Минута перед разводом — очень хороша.
Холмик сахару. У нас сахар никогда не выдавался на руки, всегда в чаю.
Вообще, весь Шухов в каждой сцене очень хорош, очень правдив.
Цезарь Маркович — вот это и есть герой некрасовской «Киры Георгиевны». Такой Цезарь Маркович вернется на волю и скажет, что в лагере можно изучать иностранные языки и вексельное право.
«Шмон» утренний и вечерний — великолепен.
Вся Ваша повесть — это та долгожданная правда, без которой не может литература наша двигаться вперед. Все, кто умолчат об этом, исказят правду эту — подлецы.

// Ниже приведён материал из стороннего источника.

(* ===== verification/Float64.v ===== *)
(** * Double-precision arithmetic of the samplers.

    An [f64] is a value of the Standard Library's [spec_float] at 53 bits of precision, an
    [f32] its bit pattern (a [Z] below 2^32) or, once read, a [spec_float] at 24 bits: the
    IEEE 754 operations with rounding to nearest even, all of which evaluate.  Models the
    uniform draws and the distribution samplers of [crates/muser-engine/src/sampling.rs]. *)
From Stdlib Require Import Floats.SpecFloat.
From S2P Require Import Prelude Sampling.

(** ** The formats. *)
Abbreviation f64 := spec_float.
Abbreviation f32 := spec_float.
Definition f64_of_Z (z : Z) : f64 := binary_normalize 53 1024 z 0 false.
Definition f64_zero : f64 := S754_zero false.
Definition f64_add : f64 -> f64 -> f64 := SFadd 53 1024.
Definition f64_sub : f64 -> f64 -> f64 := SFsub 53 1024.
Definition f64_mul : f64 -> f64 -> f64 := SFmul 53 1024.
Definition f64_div : f64 -> f64 -> f64 := SFdiv 53 1024.
Definition finite_float (x : spec_float) : bool :=
  match x with S754_zero _ | S754_finite _ _ _ => true | _ => false end.
(** [x <= 0.0] and [x > 0.0], [x < 0.0]. *)
Definition not_positive (x : spec_float) : bool := SFleb x f64_zero.
Definition positive_float (x : spec_float) : bool := SFltb f64_zero x.
Definition negative (x : spec_float) : bool := SFltb x f64_zero.

(** [f32::from_bits]: a sign bit, eight bits of exponent and 23 of fraction. *)
Definition f32_from_bits (bits : Z) : f32 :=
  let sign := Z.testbit bits 31 in
  let exponent := Z.land (Z.shiftr bits 23) 255 in
  let fraction := Z.land bits (2 ^ 23 - 1) in
  if exponent =? 255 then if fraction =? 0 then S754_infinity sign else S754_nan
  else if exponent =? 0 then match fraction with Zpos m => S754_finite sign m (-149) | _ => S754_zero sign end
  else match fraction + 2 ^ 23 with Zpos m => S754_finite sign m (exponent - 150) | _ => S754_nan end.
(** [value as f64] of an [f32], which is exact, and [value as f32] of an [f64], which rounds. *)
Definition round_to (prec emax : Z) (x : spec_float) : spec_float :=
  match x with S754_finite sign m e => binary_round prec emax sign m e | _ => x end.
Definition as_f64 (x : f32) : f64 := round_to 53 1024 x.
Definition as_f32 (x : f64) : f32 := round_to 24 128 x.

(** A sum in order, from 0.0. *)
Definition f64_sum (l : list f64) : f64 := foldl f64_add f64_zero l.

(** ** The uniform draws. *)
(** [1.0 / 4_294_967_296.0], and [1.0 / 18_446_744_073_709_551_616.0]. *)
Definition two_to_minus_32 : f64 := f64_div (f64_of_Z 1) (f64_of_Z 4294967296).
Definition two_to_minus_64 : f64 := f64_div (f64_of_Z 1) (f64_of_Z 18446744073709551616).
Definition uniform_f32 (rng : Mt19937) : Mt19937 * f32 :=
  let (rng, value) := next_u32 rng in (rng, as_f32 (f64_mul (f64_of_Z value) two_to_minus_32)).
Definition uniform_f64 (rng : Mt19937) : Mt19937 * f64 :=
  let (rng, low) := next_u32 rng in
  let (rng, high) := next_u32 rng in
  (rng, f64_mul (f64_add (f64_of_Z low) (f64_mul (f64_of_Z high) (f64_of_Z 4294967296))) two_to_minus_64).

(** ** Sampling a distribution. *)
Inductive SamplingError : Type := InvalidParams | InvalidLogits | InvalidRngState | Geometry.
#[global] Instance SamplingError_eq_dec : EqDecision SamplingError.
Proof. solve_decision. Defined.

Definition bad_weight (weight : f32) : bool := negb (finite_float weight) || negative weight.
Definition unusable (total : f64) : bool := negb (finite_float total) || not_positive total.

(** The first candidate whose cumulated weight satisfies [reached]. *)
Fixpoint first_reached {A} (reached : f64 -> bool) (weight : A -> f64) (cumulative : f64) (l : list A) : option A :=
  match l with
  | [] => None
  | x :: l => let cumulative := f64_add cumulative (weight x) in
      if reached cumulative then Some x else first_reached reached weight cumulative l
  end.

Fixpoint rfind_positive (l : list (nat * f32)) : option nat :=
  match l with
  | [] => None
  | (token, p) :: l => match rfind_positive l with
      | Some found => Some found
      | None => if positive_float p then Some token else None
      end
  end.
Definition enumerate {A} (l : list A) : list (nat * A) := zip (seq 0 (length l)) l.

Definition sample_distribution_mt (probabilities : list f32) (rng : Mt19937) : Mt19937 * result SamplingError Z :=
  if bool_decide (probabilities = []) || existsb bad_weight probabilities then (rng, Err InvalidLogits)
  else
    let total := f64_sum (map as_f64 probabilities) in
    if unusable total then (rng, Err InvalidLogits)
    else
      let (rng, draw) := uniform_f64 rng in
      let target := f64_mul draw total in
      (rng, Ok (match first_reached (SFleb target) (fun c => as_f64 c.2) f64_zero (enumerate probabilities) with
                | Some (token, _) => Z.of_nat token
                | None => match rfind_positive (enumerate probabilities) with Some token => Z.of_nat token | None => 0 end
                end)).

Definition sample_discrete_distribution_mt (probabilities : list f32) (rng : Mt19937) : Mt19937 * result SamplingError Z :=
  if bool_decide (probabilities = []) || existsb bad_weight probabilities then (rng, Err InvalidLogits)
  else
    let total := f64_sum (map as_f64 probabilities) in
    if unusable total then (rng, Err InvalidLogits)
    else
      let (rng, draw) := uniform_f64 rng in
      (rng, Ok (match first_reached (SFltb draw) (fun c => f64_div (as_f64 c.2) total) f64_zero
                        (take (length probabilities - 1) (enumerate probabilities)) with
                | Some (token, _) => Z.of_nat token
                | None => Z.of_nat (length probabilities - 1)
                end)).

(** The ordered samplers: [order] lists the candidates of the truncation chain. *)
Definition weight_of (weights : list f32) (token : Z) : f64 := as_f64 (default f64_zero (weights !! Z.to_nat token)).
Definition bad_candidates (weights : list f32) (order : list Z) : bool :=
  bool_decide (weights = []) || bool_decide (order = []) || existsb bad_weight weights
  || existsb (fun token => zlen weights <=? token) order.
Definition last_of (order : list Z) : Z := default 0 (last order).

Definition sample_discrete_distribution_mt_ordered (probabilities : list f32) (order : list Z) (rng : Mt19937) :
    Mt19937 * result SamplingError Z :=
  if bad_candidates probabilities order then (rng, Err InvalidLogits)
  else
    let total := f64_sum (map (weight_of probabilities) order) in
    if unusable total then (rng, Err InvalidLogits)
    else
      let (rng, draw) := uniform_f64 rng in
      (rng, Ok (default (last_of order)
                  (first_reached (SFltb draw) (fun token => f64_div (weight_of probabilities token) total) f64_zero
                     (take (length order - 1) order)))).

Definition sample_distribution_mt_ordered (weights : list f32) (order : list Z) (rng : Mt19937) :
    Mt19937 * result SamplingError Z :=
  if bad_candidates weights order then (rng, Err InvalidLogits)
  else
    let total := f64_sum (map (weight_of weights) order) in
    if unusable total then (rng, Err InvalidLogits)
    else
      let (rng, draw) := uniform_f64 rng in
      let target := f64_mul draw total in
      (rng, Ok (default (last_of order) (first_reached (SFleb target) (weight_of weights) f64_zero order))).

(** ** Sparse rows of a normalised distribution. *)
Record OrderedDistribution : Type := mkOrderedDistribution { probabilities : list f32; weights : list f32; order : list Z }.
Record SparseProbabilityEntry : Type := mkProbability { p_token : Z; probability : f32 }.
Record SparseProbabilityRow : Type := mkProbabilityRow { p_vocab_size : Z; p_entries : list SparseProbabilityEntry }.

Definition one_millionth : f64 := f64_div (f64_of_Z 1) (f64_of_Z 1000000).
Fixpoint probability_total (vocab_size : Z) (seen : list Z) (total : f64) (entries : list SparseProbabilityEntry) :
    result SamplingError f64 :=
  match entries with
  | [] => Ok total
  | entry :: entries =>
      if (vocab_size <=? p_token entry) || bool_decide (p_token entry ∈ seen)
         || negb (finite_float (probability entry)) || not_positive (probability entry)
      then Err InvalidLogits
      else probability_total vocab_size (p_token entry :: seen) (f64_add total (as_f64 (probability entry))) entries
  end.
Definition validate_row (row : SparseProbabilityRow) : result SamplingError unit :=
  if (p_vocab_size row =? 0) || bool_decide (length (p_entries row) = 0%nat) then Err InvalidLogits
  else
    let? total := probability_total (p_vocab_size row) [] f64_zero (p_entries row) in
    if negb (finite_float total) || SFltb one_millionth (SFabs (f64_sub total (f64_of_Z 1))) then Err InvalidLogits else Ok tt.
Definition validate_bounded (row : SparseProbabilityRow) (max_support : Z) : result SamplingError unit :=
  let? _ := validate_row row in
  if (max_support =? 0) || (max_support <? zlen (p_entries row)) then Err Geometry else Ok tt.
Definition probability_of (row : SparseProbabilityRow) (token : Z) : f32 :=
  match list_find (fun entry => p_token entry = token) (p_entries row) with
  | Some (_, entry) => probability entry
  | None => S754_zero false
  end.

(** The entries of [order] with a positive probability, and the candidates seen. *)
Fixpoint gather (probabilities : list f32) (seen : list Z) (order : list Z) :
    result SamplingError (list SparseProbabilityEntry * list Z) :=
  match order with
  | [] => Ok ([], seen)
  | token :: order =>
      let? p := ok_or (probabilities !! Z.to_nat token) Geometry in
      if bool_decide (token ∈ seen) then Err Geometry
      else
        let? (entries, seen) := gather probabilities (token :: seen) order in
        Ok (if positive_float p then mkProbability token p :: entries else entries, seen)
  end.
Definition from_ordered (d : OrderedDistribution) : result SamplingError SparseProbabilityRow :=
  if U32_MAX <? zlen (probabilities d) then Err Geometry
  else
    let? (entries, seen) := gather (probabilities d) [] (order d) in
    if existsb (fun c => positive_float c.2 && negb (bool_decide (Z.of_nat c.1 ∈ seen))) (enumerate (probabilities d))
    then Err Geometry
    else
      let row := mkProbabilityRow (zlen (probabilities d)) entries in
      let? _ := validate_row row in
      Ok row.

(** ** The samplers choose a candidate, after exactly two draws. *)
Lemma first_reached_elem {A} reached weight cumulative (l : list A) x :
  first_reached reached weight cumulative l = Some x -> x ∈ l.
Proof.
  revert cumulative. induction l as [|y l IH]; intros cumulative; cbn; [done|]. case_match.
  - intros [= ->]. apply elem_of_cons. by left.
  - intros Hx. apply elem_of_cons. right. eauto.
Qed.

Lemma uniform_f64_draws rng : (uniform_f64 rng).1 = drawn 2 rng.
Proof. unfold uniform_f64. cbn [drawn]. destruct (next_u32 rng) as [g low]. cbn [fst]. by destruct (next_u32 g). Qed.

Lemma sample_distribution_mt_ordered_chooses ws ord rng rng' token :
  sample_distribution_mt_ordered ws ord rng = (rng', Ok token) ->
  token ∈ ord /\ token < zlen ws /\ rng' = drawn 2 rng.
Proof.
  unfold sample_distribution_mt_ordered. case_match eqn:Hbad; [done|]. case_match; [done|].
  destruct (uniform_f64 rng) as [g draw] eqn:Hdraw. intros [= -> <-].
  unfold bad_candidates in Hbad. bool_prop.
  set (chosen := first_reached _ _ _ _).
  assert (default (last_of ord) chosen ∈ ord) as Hin.
  { destruct chosen as [t|] eqn:E; cbn [default from_option id].
    - by eapply first_reached_elem.
    - unfold last_of. destruct ord as [|a l] using rev_ind; [done|]. rewrite last_snoc. cbn.
      apply elem_of_app. right. by apply list_elem_of_singleton. }
  split; [done|]. split; [|by rewrite <- uniform_f64_draws, Hdraw].
  assert ((zlen ws <=? default (last_of ord) chosen) = false) as Hlt.
  { destruct (zlen ws <=? default (last_of ord) chosen) eqn:E; [|done].
    match goal with K : existsb (fun token => zlen ws <=? token) ord = false |- _ =>
      enough (existsb (fun token => zlen ws <=? token) ord = true) by congruence end.
    apply existsb_exists. exists (default (last_of ord) chosen). split; [by apply list_elem_of_In|done]. }
  by bool_prop.
Qed.
(** ** Rounds. *)
Definition mac_domain (r : RoundCoreV2) : checked str :=
  if bool_decide (q_protocol r = VERIFIER_ROUND_PROTOCOL_V2) then Ok VERIFIER_ROUND_MAC_DOMAIN_V2
  else if bool_decide (q_protocol r = VERIFIER_ROUND_PROTOCOL_V3) then Ok VERIFIER_ROUND_MAC_DOMAIN_V3
  else invalid "wrong round protocol".
Definition compatible_protocol (r : RoundCoreV2) : bool :=
  (bool_decide (q_protocol r = VERIFIER_ROUND_PROTOCOL_V2) && bool_decide (intent r = Verify))
  || bool_decide (q_protocol r = VERIFIER_ROUND_PROTOCOL_V3).
Definition wrong_address (r : RoundCoreV2) (session : SessionCoreV2) : bool :=
  negb (compatible_protocol r) || negb (bool_decide (q_session_id r = session_id session))
  || negb (bool_decide (q_session_genesis_sha256 r = genesis_head_sha256 session))
  || negb (q_authority_term r =? authority_term session) || negb (bool_decide (q_hmac_key_id r = hmac_key_id session))
  || negb (q_hmac_key_epoch r =? hmac_key_epoch session) || (q_created_unix_ms r <? created_unix_ms session)
  || (q_expires_unix_ms r <=? q_created_unix_ms r) || (expires_unix_ms session <? q_expires_unix_ms r).
Definition wrong_transcript (r : RoundCoreV2) (session : SessionCoreV2) : bool :=
  negb (bool_decide (token_digest (base_evaluated_tokens r) = base_tokens_sha256 r))
  || (max_context_tokens session <? zlen (base_evaluated_tokens r))
  || existsb (fun token => vocab_size session <=? token) (base_evaluated_tokens r ++ draft_tokens r)
  || (max_drafts session <? zlen (draft_tokens r)).
Definition context_inputs (r : RoundCoreV2) : Z := match intent r with Verify => 1 + zlen (draft_tokens r) | Close _ => 0 end.
Definition wrong_length (r : RoundCoreV2) (session : SessionCoreV2) (generated : Z) : bool :=
  negb (zlen (base_evaluated_tokens r) =? saturating_add 64 (zlen (initial_evaluated_tokens session)) generated)
  || negb (bool_decide (initial_evaluated_tokens session `prefix_of` base_evaluated_tokens r))
  || match checked_add 64 (zlen (base_evaluated_tokens r)) (context_inputs r) with
     | Some end_ => max_context_tokens session <? end_
     | None => true
     end.
Definition validate_evidence (r : RoundCoreV2) (session : SessionCoreV2) : checked unit :=
  match coupling_policy session, draft_evidence r with
  | Greedy, NoEvidence =>
      if negb (bool_decide (base_sampler_state r = post_draft_sampler_state r))
      then invalid "greedy round changed stateless sampler state" else Ok tt
  | SharedGumbel, SharedGumbelEvidence witness_sha256 =>
      let? _ := validate_digest "shared-Gumbel witness" witness_sha256 in
      if negb (bool_decide (base_sampler_state r = post_draft_sampler_state r))
      then invalid "shared-Gumbel round changed stateless sampler state" else Ok tt
  | SparseMaximal max_support, SparseMaximalEvidence q_rows =>
      if negb (zlen q_rows =? zlen (draft_tokens r)) then invalid "sparse q row count differs from draft count"
      else
        let? rng := to_mt (base_sampler_state r) in
        let? rng := replay_drafts rng q_rows (draft_tokens r) (vocab_size session) max_support in
        let? after := from_mt (mt_snapshot rng) in
        if negb (bool_decide (after = post_draft_sampler_state r)) then invalid "post-draft MT snapshot does not replay" else Ok tt
  | _, _ => invalid "draft evidence does not match fixed session policy"
  end.
Definition validate_historical (r : RoundCoreV2) (session : SessionCoreV2) : checked unit :=
  if wrong_address r session then invalid "round addresses the wrong session or lifetime"
  else
    let? _ := validate_identifier "request id" (request_id r) in
    let? _ := validate_digest "base head" (base_head_sha256 r) in
    let? _ := validate_digest "base transcript" (base_tokens_sha256 r) in
    if wrong_transcript r session then invalid "round transcript or candidate geometry differs"
    else if base_output_height r <? initial_output_height session then invalid "round output precedes genesis"
    else if wrong_length r session (base_output_height r - initial_output_height session)
    then invalid "round transcript length or context limit differs"
    else match frontier_in r with
         | Closed _ => Err Terminal
         | Open token output_ordinal =>
             if (vocab_size session <=? token) || negb (output_ordinal =? base_output_height r)
             then invalid "round carried frontier differs"
             else
               let? _ := validate_sampler_for (base_sampler_state r) (coupling_policy session) in
               let? _ := validate_sampler_for (post_draft_sampler_state r) (coupling_policy session) in
               match intent r with
               | Close reason =>
                   if bool_decide (reason = Eos) || negb (bool_decide (draft_tokens r = []))
                      || negb (bool_decide (draft_evidence r = NoEvidence))
                      || negb (bool_decide (base_sampler_state r = post_draft_sampler_state r))
                   then invalid "close intent or sampler boundary differs" else Ok tt
               | Verify => validate_evidence r session
               end
         end.
(** C19. The fragments of a result arrive in any order, and some more than once; the closure is the
    same, and it is complete exactly when every fragment has come. *)
Theorem fragments_in_any_order answer request s a0 arrivals arrivals' : assembler_new answer request s = Ok a0 ->
  consistent (fragments (a_core answer)) arrivals -> arrivals ≡ₚ arrivals' ->
  finish (received a0 arrivals) = finish (received a0 arrivals') /\
  match finish (received a0 arrivals) with
  | Ok closure => verify_result closure answer = Ok tt /\
      forall f, f ∈ cl_fragments closure -> zlen (payload f) = byte_len (descriptor f) /\ sha256_hex (payload f) = sha256 (descriptor f)
  | Err e => e = Incomplete /\ exists i d, fragments (a_core answer) !! i = Some d /\ forall x, x ∈ arrivals -> fits i d x = false
  end.
Proof.
  intros Hnew Hc Hp. unfold assembler_new in Hnew. peel Hnew. injection Hnew as <-.
  set (a0 := mkAssembler _ _ _).
  assert (payloads a0 = replicate (length (descriptors a0)) None) as Hempty by done.
  pose proof (assembling_received a0 arrivals Hempty) as Ha. split.
  - f_equal. eapply assembling_unique; [exact Ha|by apply assembling_received|]. intros i d Hd. by eapply first_fit_permuted.
  - destruct (decide (Exists (fun e => first_fit e.1 e.2 arrivals = None) (enumerate (fragments (a_core answer))))) as [Hmiss|Hall].
    + apply Exists_exists in Hmiss as ([i d] & Hin & Hnone). unfold enumerate in Hin.
      apply list_elem_of_lookup in Hin as [k Hk]. apply lookup_zip_with_Some in Hk as (? & ? & [= -> ->] & Hk & Hd).
      apply lookup_seq in Hk as [-> Hk]. cbn in *.
      erewrite finish_incomplete by done. split; [done|]. exists k, x1. split; [done|]. intros y Hy. apply not_true_iff_false. intros Hfit.
      destruct (first_fit_is_some _ _ _ _ Hy Hfit); congruence.
    + destruct (finish_complete (received a0 arrivals) answer arrivals a0) as (closure & -> & Hv & Hf); try done.
      intros i d Hd. destruct (first_fit i d arrivals) eqn:E; [done|]. destruct Hall. apply Exists_exists. exists (i, d). split; [|done].
      apply list_elem_of_lookup. exists i. unfold enumerate. apply lookup_zip_with_Some. exists i, d. repeat split; [|done].
      apply lookup_seq. split; [done|]. by eapply lookup_lt_Some.
Qed.
End Proofs.

(** ** An instance.

    A toy digest, signature and MAC that satisfy the laws, a session, a round of two drafts, of
    which the target accepts one, and its fragment. *)
Definition toy_sha (bytes : str) : str :=
  hex_encode (to_le_bytes 32 (foldl (fun acc b => (acc * 257 + Z_of_byte b + 1) mod 2 ^ 256) 7 bytes)).
Definition toy_canonical (d : Document) : str :=
  match d with
  | DocSession c => "s"%byte :: session_id c
  | DocSessionRecord a => "S"%byte :: session_id (s_core a)
  | DocSampler _ => ["m"%byte]
  | DocRound c => "r"%byte :: request_id c
  | DocResult c => "a"%byte :: a_request_id c
  | DocResultRecord a => "A"%byte :: a_request_id (a_core a)
  | DocFragments fs => "f"%byte :: (fs ≫= sha256)
  | DocTransition t => "t"%byte :: h_new_evaluated_tokens_sha256 t
  | DocJournal u => "j"%byte :: u_kind u
  end.
#[export] Instance toy_code : VerifierCode := {|
  MacKey := unit;
  TargetSigningKey := unit;
  canonical := toy_canonical;
  sha256_hex := toy_sha;
  tag_domain_hex := fun _ domain message => Some (toy_sha (domain ++ message));
  verify_domain_hex := fun _ domain message tag => bool_decide (tag = toy_sha (domain ++ message));
  public_key := fun _ => replicate 32 "001"%byte;
  ed25519_sign := fun _ message => toy_sha message;
  ed25519_verify := fun _ message signature => bool_decide (signature = toy_sha message);
|}.
Lemma toy_sha_digest bytes : is_digest (toy_sha bytes) = true.
Proof.
  unfold is_digest, toy_sha. destruct (hex_encode_shape (to_le_bytes 32 (foldl (fun acc b => (acc * 257 + Z_of_byte b + 1) mod 2 ^ 256) 7 bytes)))
    as [-> ->]. unfold zlen. by rewrite length_to_le_bytes.
Qed.
#[export] Instance toy_laws : VerifierLaws.
Proof.
  split.
  - apply toy_sha_digest.
  - intros [] domain message tag [= <-]. apply toy_sha_digest.
  - intros [] domain message tag [= <-]. cbn. by apply bool_decide_eq_true_2.
  - intros [] message. cbn. pose proof (toy_sha_digest message) as Hd. unfold is_digest in Hd. bool_prop. unfold zlen in *. lia.
  - intros [] message. cbn. by apply bool_decide_eq_true_2.
Qed.

Definition toy_name (name : string) : str := string_bytes name.
Definition toy_core : SessionCoreV2 :=
  mkSessionCore VERIFIER_SESSION_PROTOCOL_V2 (toy_name "session-1") (toy_name "client-1") (toy_name "writer-1") (toy_name "lease-1") 1
    (toy_name "target-1") (replicate 32 "001"%byte) 1000 9000 (toy_name "key-1") 1
    (mkComposite zero_digest zero_digest zero_digest zero_digest zero_digest zero_digest zero_digest zero_digest zero_digest zero_digest
       zero_digest (toy_name "abi-1"))
    Greedy zero_digest 100 64 4 4096 [1; 2] 5 (Open 3 5) (Stateless STATELESS_SAMPLER_V2)
    [mkRequirement (toy_name "hidden") TargetHidden CommittedInputs (toy_name "abi-1") 1 true] zero_digest.
Definition toy_session : AuthenticatedSessionV2 :=
  match sign_session toy_core tt with Ok s => s | Err _ => mkSession toy_core [] end.
Definition toy_request : AuthenticatedRoundV2 :=
  let q := mkRoundCore VERIFIER_ROUND_PROTOCOL_V3 Verify (toy_name "session-1") (genesis_head_sha256 (s_core toy_session)) 1 (toy_name "round-1")
    2000 3000 (toy_name "key-1") 1 5 (genesis_head_sha256 (s_core toy_session)) [1; 2] (token_digest [1; 2]) (Open 3 5) [4; 6] NoEvidence
    (Stateless STATELESS_SAMPLER_V2) (Stateless STATELESS_SAMPLER_V2) in
  match sign_round q (s_core toy_session) tt with Ok r => r | Err _ => mkRound q [] end.
Definition toy_payload : str := string_bytes "kv".
Definition toy_fragment : FragmentDescriptorV2 :=
  mkDescriptor 0 (toy_name "hidden") TargetHidden 5 2 (toy_name "abi-1") 1 2 (toy_sha toy_payload).
Definition toy_signer : TargetSigningKey := tt.
Definition toy_result : AuthenticatedResultV2 :=
  sign_result (core_for toy_request (s_core toy_session) (DecisionOpen 1 7) (Stateless STATELESS_SAMPLER_V2) [toy_fragment] 2500 3 2 7) toy_signer.

Lemma verified_iff_built_witness :
  (exists signature, verify_against (mkResult (a_core toy_result) signature) toy_request (s_core toy_session) = Ok tt) /\
  (exists d post fs completed, build_result toy_request (s_core toy_session) d post fs completed toy_signer = Ok (sign_result (a_core toy_result) toy_signer)).
Proof.
  assert (exists signature, verify_against (mkResult (a_core toy_result) signature) toy_request (s_core toy_session) = Ok tt) as Hv
    by (exists (target_signature_hex toy_result); vm_compute; reflexivity).
  split; [exact Hv|].
  assert (target_public_key (s_core toy_session) = public_key toy_signer) as Hpk by (vm_compute; reflexivity).
  exact (proj1 (verified_iff_built toy_request (s_core toy_session) toy_signer (a_core toy_result) Hpk) Hv).
Defined.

Очень хорошо описана предзона и этот загон, где стоят бригады одна за другой. У нас такая была. А на фронтоне главных ворот (во всех отделениях лагеря по особому приказу сверху) цитата на красном сатине: «Труд есть дело чести, дело славы, дело доблести и геройства!» Вот как!
Традиционное предупреждение конвоя, которое всякий заключенный выучил наизусть. Называлось (у нас): «шаг вправо — шаг влево считаю побегом, прыжок вверх агитацией!» Шутят, как видите, везде.
Письмо. Очень тонко, очень верно.
Насчет «красилей» — ярче картины не бывало.
Все в повести этой верно, все правда.
Помните, самое главное: лагерь отрицательная школа с первого до последнего дня для кого угодно. Человеку — ни начальнику, ни арестанту не надо видеть. Но уж если ты видел — надо сказать правду, как бы она ни была страшна. Шухов остался человеком не благодаря лагерю, а вопреки ему.